_WHAT TO DO_
Using the entries that follow, write out the line containing "(* ===== verification/Ip.v ===== *)", the line containing "with a length", and every line between them, exactly and nothing else.

[PROVIDED ENTRIES]

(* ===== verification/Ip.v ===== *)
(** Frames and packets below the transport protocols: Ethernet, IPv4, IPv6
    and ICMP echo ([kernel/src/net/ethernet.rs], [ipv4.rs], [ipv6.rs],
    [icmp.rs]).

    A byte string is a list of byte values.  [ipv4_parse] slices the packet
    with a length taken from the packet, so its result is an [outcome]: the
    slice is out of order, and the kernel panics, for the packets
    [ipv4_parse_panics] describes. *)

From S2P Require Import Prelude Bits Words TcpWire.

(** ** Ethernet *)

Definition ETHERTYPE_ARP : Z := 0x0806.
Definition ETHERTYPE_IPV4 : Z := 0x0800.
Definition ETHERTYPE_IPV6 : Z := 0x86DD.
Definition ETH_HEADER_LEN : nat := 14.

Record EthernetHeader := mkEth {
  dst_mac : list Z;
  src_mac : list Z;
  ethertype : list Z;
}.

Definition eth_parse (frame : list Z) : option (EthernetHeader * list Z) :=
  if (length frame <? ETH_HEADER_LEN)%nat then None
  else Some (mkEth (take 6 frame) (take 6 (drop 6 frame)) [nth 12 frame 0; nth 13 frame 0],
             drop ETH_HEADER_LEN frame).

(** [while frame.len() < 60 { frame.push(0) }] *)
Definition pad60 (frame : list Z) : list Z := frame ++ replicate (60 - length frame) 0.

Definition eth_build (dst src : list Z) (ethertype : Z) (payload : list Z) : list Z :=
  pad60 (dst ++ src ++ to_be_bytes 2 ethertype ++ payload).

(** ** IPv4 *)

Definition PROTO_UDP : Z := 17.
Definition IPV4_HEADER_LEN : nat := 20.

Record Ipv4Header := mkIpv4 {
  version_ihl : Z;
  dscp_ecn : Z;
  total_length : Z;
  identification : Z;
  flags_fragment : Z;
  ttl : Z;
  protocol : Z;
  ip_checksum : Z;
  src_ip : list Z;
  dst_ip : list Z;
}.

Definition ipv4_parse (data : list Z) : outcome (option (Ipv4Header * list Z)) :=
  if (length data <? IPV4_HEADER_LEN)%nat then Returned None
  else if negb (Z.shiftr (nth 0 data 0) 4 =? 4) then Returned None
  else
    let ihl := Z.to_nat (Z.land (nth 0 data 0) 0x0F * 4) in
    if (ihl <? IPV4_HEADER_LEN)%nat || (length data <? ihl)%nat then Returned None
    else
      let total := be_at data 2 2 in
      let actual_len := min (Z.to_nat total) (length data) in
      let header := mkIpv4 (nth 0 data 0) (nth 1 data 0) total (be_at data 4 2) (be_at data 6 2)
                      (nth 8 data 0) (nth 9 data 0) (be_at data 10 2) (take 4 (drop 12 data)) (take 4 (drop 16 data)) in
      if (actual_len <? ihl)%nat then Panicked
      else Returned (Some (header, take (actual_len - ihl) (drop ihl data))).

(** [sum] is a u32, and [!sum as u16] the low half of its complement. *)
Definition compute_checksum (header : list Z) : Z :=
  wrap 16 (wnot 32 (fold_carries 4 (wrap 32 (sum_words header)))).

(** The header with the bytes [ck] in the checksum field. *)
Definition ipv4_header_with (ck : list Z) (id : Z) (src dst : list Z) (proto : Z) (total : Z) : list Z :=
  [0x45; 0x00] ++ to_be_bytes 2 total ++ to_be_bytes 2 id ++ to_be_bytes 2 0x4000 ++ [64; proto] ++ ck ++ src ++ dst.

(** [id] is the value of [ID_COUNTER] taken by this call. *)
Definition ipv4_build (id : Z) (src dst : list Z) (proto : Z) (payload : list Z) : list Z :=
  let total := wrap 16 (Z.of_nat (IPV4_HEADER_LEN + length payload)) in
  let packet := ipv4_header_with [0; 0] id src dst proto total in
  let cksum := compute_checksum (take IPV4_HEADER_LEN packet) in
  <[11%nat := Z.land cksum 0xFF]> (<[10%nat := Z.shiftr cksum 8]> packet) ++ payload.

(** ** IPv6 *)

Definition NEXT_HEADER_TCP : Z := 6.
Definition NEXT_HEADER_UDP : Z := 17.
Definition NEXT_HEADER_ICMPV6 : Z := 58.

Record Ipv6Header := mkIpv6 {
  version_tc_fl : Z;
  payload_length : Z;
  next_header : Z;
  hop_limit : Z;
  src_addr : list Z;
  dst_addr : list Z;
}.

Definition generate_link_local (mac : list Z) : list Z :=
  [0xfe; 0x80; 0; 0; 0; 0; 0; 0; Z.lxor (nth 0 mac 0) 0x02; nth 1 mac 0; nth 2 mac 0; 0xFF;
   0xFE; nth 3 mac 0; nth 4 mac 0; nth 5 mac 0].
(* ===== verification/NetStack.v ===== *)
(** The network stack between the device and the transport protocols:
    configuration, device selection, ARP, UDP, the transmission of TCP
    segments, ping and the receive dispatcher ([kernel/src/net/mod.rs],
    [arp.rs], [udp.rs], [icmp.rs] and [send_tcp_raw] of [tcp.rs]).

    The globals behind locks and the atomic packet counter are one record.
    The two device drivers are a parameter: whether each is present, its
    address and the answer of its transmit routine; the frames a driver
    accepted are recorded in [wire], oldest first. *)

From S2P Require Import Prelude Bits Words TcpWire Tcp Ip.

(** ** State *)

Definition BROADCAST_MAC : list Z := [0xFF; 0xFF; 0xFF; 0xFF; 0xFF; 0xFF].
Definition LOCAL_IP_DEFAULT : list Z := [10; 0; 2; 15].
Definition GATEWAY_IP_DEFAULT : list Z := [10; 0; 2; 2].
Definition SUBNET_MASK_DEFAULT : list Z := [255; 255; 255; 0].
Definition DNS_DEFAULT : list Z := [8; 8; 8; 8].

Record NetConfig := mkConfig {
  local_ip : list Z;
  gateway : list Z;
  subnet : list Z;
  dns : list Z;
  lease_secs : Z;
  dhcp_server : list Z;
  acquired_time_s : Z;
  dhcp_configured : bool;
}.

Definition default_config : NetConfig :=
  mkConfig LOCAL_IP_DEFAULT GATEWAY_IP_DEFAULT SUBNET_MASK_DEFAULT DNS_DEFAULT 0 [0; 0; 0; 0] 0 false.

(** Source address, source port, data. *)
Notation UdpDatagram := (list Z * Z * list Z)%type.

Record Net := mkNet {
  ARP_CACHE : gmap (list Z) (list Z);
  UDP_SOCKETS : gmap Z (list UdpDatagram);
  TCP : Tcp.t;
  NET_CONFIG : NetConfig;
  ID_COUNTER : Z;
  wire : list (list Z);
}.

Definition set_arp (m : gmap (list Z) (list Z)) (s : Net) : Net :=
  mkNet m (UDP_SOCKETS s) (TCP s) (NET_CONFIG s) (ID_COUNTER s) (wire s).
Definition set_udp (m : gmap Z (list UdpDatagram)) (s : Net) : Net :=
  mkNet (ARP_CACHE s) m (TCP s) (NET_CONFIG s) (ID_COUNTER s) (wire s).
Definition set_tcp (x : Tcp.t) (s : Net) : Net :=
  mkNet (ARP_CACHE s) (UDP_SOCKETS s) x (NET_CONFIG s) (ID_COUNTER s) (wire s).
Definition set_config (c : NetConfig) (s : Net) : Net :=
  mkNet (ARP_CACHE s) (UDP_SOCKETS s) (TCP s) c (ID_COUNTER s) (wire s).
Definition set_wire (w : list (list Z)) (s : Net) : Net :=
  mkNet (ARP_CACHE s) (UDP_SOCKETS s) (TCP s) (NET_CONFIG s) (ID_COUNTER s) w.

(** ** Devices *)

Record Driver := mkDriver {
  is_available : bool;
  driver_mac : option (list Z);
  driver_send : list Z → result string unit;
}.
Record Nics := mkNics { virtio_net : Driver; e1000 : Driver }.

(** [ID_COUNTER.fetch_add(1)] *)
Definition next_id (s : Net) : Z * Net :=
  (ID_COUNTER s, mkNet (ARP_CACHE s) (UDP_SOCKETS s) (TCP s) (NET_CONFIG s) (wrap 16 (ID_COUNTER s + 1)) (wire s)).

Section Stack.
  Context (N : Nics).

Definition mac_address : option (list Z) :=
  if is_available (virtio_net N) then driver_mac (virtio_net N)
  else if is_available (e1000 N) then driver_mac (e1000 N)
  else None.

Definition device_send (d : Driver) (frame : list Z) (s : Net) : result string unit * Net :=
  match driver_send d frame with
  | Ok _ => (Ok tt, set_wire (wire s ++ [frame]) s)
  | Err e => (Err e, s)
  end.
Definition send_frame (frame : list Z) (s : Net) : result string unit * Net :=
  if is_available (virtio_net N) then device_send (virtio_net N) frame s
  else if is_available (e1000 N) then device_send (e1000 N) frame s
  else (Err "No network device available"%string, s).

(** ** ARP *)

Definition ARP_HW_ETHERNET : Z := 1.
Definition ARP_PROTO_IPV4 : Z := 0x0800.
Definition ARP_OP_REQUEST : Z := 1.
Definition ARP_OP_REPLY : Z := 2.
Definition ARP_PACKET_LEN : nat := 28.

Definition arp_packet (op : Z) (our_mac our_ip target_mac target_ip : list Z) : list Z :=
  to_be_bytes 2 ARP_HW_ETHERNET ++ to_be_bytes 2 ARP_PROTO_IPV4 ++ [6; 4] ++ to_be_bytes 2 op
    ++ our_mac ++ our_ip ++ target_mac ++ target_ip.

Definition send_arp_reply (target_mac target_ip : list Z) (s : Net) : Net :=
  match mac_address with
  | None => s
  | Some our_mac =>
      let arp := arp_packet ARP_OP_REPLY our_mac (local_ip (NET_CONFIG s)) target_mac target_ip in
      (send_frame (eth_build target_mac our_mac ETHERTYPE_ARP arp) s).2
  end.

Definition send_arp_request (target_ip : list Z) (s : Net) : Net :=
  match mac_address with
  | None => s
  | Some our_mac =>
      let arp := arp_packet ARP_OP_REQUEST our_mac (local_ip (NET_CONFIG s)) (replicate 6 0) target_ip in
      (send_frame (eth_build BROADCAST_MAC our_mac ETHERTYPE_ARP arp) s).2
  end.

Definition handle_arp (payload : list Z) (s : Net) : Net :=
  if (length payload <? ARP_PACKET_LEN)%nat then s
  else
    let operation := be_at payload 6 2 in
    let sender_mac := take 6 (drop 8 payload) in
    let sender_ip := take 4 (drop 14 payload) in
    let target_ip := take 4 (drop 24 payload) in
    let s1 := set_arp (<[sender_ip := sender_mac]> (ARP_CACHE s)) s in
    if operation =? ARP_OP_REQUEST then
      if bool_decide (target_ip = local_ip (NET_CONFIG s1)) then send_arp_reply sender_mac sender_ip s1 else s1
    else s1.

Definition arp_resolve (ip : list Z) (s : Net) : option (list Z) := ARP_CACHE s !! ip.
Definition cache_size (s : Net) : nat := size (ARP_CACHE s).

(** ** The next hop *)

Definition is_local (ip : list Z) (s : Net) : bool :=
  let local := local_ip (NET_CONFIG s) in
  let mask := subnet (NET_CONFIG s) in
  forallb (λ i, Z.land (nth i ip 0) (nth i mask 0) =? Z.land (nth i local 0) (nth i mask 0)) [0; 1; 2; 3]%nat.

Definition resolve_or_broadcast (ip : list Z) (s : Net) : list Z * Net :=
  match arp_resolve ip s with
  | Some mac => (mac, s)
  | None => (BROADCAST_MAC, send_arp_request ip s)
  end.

[/PROVIDED ENTRIES]
[PROVIDED ENTRIES]

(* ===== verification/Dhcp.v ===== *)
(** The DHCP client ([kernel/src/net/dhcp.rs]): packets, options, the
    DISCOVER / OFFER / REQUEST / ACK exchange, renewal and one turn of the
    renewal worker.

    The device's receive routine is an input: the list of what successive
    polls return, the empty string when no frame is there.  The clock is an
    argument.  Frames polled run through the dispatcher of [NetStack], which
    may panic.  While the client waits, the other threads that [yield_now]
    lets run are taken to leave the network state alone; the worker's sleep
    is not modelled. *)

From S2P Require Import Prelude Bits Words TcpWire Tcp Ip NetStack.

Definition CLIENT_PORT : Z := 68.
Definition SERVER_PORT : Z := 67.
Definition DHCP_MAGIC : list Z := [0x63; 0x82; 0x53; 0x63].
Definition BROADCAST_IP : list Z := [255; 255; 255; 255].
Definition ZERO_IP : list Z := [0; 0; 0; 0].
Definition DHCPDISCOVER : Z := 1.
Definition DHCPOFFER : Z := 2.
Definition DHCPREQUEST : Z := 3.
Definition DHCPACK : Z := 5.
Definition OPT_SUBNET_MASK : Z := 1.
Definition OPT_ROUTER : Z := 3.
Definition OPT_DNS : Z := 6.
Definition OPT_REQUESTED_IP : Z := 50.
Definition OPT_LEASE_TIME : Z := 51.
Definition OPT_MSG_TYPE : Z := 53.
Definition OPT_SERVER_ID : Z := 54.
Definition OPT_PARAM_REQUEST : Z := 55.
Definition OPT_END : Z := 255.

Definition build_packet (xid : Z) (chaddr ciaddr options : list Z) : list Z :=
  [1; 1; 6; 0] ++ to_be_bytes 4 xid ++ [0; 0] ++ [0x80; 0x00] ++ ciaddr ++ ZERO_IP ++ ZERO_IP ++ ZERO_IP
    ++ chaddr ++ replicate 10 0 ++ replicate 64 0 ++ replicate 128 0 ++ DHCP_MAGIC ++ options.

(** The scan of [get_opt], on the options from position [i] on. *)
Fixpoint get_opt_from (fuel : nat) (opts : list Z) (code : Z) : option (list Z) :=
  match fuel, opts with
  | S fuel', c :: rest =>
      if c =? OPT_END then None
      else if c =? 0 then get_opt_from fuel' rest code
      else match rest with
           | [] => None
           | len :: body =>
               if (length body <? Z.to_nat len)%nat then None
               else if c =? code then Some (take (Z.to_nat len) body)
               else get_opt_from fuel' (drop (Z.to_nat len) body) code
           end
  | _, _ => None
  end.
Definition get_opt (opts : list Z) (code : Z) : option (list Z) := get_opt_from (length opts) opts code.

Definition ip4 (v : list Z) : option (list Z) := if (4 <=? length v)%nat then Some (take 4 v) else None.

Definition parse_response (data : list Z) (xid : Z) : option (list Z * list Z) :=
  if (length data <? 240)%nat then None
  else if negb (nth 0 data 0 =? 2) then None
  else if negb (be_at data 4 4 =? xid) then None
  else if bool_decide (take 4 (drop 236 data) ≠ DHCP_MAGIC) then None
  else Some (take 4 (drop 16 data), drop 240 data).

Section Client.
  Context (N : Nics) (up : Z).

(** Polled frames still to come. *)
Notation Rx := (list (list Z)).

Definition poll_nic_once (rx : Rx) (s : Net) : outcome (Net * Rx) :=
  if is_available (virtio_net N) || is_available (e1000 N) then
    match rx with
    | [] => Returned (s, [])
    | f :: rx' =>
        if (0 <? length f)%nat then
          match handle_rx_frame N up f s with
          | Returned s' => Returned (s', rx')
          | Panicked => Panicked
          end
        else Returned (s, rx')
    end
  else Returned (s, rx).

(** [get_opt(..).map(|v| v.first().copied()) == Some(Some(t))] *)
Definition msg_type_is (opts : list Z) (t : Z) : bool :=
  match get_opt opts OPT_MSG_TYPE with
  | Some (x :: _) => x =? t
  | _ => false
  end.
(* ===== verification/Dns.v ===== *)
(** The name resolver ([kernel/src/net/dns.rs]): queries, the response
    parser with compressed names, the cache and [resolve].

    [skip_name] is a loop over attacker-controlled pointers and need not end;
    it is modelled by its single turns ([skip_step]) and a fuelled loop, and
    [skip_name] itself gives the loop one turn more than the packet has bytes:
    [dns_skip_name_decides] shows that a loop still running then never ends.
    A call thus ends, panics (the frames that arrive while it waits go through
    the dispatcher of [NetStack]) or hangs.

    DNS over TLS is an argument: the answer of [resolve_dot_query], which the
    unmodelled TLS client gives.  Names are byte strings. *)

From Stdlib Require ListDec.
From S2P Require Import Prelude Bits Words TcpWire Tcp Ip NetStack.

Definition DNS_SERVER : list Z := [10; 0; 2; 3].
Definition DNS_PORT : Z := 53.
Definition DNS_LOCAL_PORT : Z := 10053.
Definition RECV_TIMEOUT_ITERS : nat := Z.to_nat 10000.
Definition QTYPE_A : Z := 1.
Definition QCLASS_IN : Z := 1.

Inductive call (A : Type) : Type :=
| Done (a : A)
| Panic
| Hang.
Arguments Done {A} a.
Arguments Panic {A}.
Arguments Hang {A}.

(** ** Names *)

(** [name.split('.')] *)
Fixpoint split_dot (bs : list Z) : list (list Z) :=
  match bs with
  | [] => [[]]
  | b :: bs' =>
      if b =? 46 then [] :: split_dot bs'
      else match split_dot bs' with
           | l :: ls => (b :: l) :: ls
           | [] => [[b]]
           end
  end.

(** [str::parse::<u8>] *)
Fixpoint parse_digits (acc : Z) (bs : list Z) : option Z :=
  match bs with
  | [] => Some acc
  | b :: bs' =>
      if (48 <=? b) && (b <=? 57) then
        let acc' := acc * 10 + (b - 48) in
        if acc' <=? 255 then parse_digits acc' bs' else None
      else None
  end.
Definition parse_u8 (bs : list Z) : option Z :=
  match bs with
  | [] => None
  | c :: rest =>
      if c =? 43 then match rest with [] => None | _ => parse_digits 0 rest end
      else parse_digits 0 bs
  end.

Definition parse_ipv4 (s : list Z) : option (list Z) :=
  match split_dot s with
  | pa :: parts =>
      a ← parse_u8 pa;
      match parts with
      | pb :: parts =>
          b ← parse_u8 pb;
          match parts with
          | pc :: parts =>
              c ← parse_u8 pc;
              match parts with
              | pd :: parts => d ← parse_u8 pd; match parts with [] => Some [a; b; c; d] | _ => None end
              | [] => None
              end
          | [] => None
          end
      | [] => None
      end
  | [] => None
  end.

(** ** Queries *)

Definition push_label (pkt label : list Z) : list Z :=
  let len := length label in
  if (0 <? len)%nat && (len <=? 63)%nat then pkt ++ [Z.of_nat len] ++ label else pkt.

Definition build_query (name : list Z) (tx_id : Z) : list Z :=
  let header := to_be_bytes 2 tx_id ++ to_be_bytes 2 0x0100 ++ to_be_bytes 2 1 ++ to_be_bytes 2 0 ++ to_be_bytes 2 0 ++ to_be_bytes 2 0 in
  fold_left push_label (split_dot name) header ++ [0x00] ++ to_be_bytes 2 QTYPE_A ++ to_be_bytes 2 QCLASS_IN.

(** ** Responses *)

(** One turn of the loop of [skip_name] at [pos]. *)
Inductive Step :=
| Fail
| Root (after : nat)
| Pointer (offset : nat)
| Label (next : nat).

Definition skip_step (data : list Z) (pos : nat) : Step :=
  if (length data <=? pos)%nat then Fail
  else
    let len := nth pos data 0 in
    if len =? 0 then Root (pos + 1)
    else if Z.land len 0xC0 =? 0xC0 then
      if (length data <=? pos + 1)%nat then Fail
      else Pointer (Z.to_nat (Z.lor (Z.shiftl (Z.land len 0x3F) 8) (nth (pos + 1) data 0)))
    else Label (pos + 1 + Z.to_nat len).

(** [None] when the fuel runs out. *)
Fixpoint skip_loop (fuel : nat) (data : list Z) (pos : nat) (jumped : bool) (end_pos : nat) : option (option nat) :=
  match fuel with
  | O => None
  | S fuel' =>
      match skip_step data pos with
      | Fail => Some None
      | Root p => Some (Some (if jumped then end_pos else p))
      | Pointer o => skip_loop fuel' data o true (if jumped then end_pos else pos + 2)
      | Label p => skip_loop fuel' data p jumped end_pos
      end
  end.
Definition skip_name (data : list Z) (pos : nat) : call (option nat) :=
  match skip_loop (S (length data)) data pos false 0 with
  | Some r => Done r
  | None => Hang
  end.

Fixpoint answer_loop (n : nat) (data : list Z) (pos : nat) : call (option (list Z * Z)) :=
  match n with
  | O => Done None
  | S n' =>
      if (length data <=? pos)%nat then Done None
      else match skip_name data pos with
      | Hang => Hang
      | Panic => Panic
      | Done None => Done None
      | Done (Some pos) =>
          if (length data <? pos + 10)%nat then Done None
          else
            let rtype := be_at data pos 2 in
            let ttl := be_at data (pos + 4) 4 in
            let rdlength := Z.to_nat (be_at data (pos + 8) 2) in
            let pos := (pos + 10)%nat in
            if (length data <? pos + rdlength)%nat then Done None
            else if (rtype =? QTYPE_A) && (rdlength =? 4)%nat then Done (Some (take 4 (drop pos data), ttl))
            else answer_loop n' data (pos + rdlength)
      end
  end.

[/PROVIDED ENTRIES]

_EXERCISE SOLUTION_
(* ===== verification/Ip.v ===== *)
(** Frames and packets below the transport protocols: Ethernet, IPv4, IPv6
    and ICMP echo ([kernel/src/net/ethernet.rs], [ipv4.rs], [ipv6.rs],
    [icmp.rs]).

    A byte string is a list of byte values.  [ipv4_parse] slices the packet
    with a length taken from the packet, so its result is an [outcome]: the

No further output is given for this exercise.